A. Although there were no consistent differences between declaratives and Wh-questions in sentence-final tune, we found consistent intonation differences near the beginning of the two types of sentences. The first accented (intonationally emphasized) word in the Wh-questions (which was always one of the interrogative pronouns "when" or "what") was spoken more emphatically than the first accented word in the declarative sentences (which was the first word in the sentence for 75% of the declaratives). Prominence was indicated by pitch measures: the higher the pitch, or bigger the pitch rise, the more intonationally prominent the word. The effect was relatively large and consistent among all eight speakers. Three pitch measures were compared, as shown in Table 3: (1) the maximum voice pitch for H* (high) pitch accents; (2) the maximum pitch of L+H* (low to high rising) pitch accents); and (3) the extent of the pitch rise during L+H* pitch accents.

Table 3. Wh-Question minus Declarative Pitch Differences (Hz)

H* max 43 23 36  
L+H* max 36 37 36 F3:d1 vs. F3:w1
L+H* rise 49 20 41  

Q5. Does a speaker's pitch range play a role in question intonation?

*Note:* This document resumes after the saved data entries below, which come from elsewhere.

(* ===== verification/Log.v ===== *)
(** * The write-ahead log

    Models [src/xv6-public/log.c].  The buffer cache appears as what it shows to
    the log: the disk, and the modified ([B_DIRTY]) blocks that only the cache
    has.  Every [bwrite] is recorded, so that a crash between any two disk
    writes can be considered: the disk a crash leaves is the initial disk with
    a prefix of the writes. *)
From S2P Require Export Spinlock.

Module Log.
Import Spin.

Definition BSIZE : Z := 512.
Definition MAXOPBLOCKS : Z := 10.
Definition LOGSIZE : nat := 30.

(** A block is its bytes. *)
Notation block := (list Z).

(** ** Integers in blocks *)

(** A 32-bit integer as four bytes, least significant first, and back. *)
Definition le32 (z : Z) : list Z :=
  [z mod 256; (z / 256) mod 256; (z / 65536) mod 256; (z / 16777216) mod 256]%Z.
Definition le_int (l : list Z) : Z :=
  match l with
  | [a; b; c; d] => int32 (a + 256 * b + 65536 * c + 16777216 * d)
  | _ => 0
  end.

(** The [k]-th [int] of a block, and writing [int]s at its start. *)
Definition get_int (b : block) (k : nat) : Z := le_int (take 4 (drop (4 * k) b)).
Definition put_ints (l : list Z) (b : block) : block := (l ≫= le32) ++ drop (4 * length l) b.

(** ** State *)

(** [struct log]; [lh_n] and [lh_block] are its [lh]; [lsleep] are the
    processes asleep on [&log]. *)
Record lstate := mkLog {
  disk : Z -> block;
  dirty : gmap Z block;
  writes : list (Z * block);
  start : Z;
  lsize : Z;
  outstanding : Z;
  committing : bool;
  lh_n : Z;
  lh_block : list Z;
  lsleep : gset nat
}.

Definition upd_disk (b : Z) (v : block) (d : Z -> block) : Z -> block :=
  fun x => if decide (x = b) then v else d x.

(** The disk after the writes [w], oldest first. *)
Definition apply_writes (w : list (Z * block)) (d : Z -> block) : Z -> block :=
  foldl (fun d '(b, v) => upd_disk b v d) d w.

A. Probably yes. We don't think this has been studied previously, but in our experiment, the lower the speaker's pitch range, the less likely the speaker was to use a final high rising H-H% phrasal accent for Yes/No questions. The correlation between these two measures was 0.69, which is surprisingly high for data from only eight speakers. The relationship was evident both within female and male speaker groups, so we suspect that it is a pitch-related phenomenon rather than a gender difference. To be certain, however, this needs to be verified with a larger group of speakers.

Our experiment has confirmed and expanded upon some expectations about question intonation, and has also revealed some unexpected findings. The results are both theoretically interesting and practically useful for improving the question intonation of synthetic speech. Listeners are quite sensitive in hearing when intonational features aren't quite right.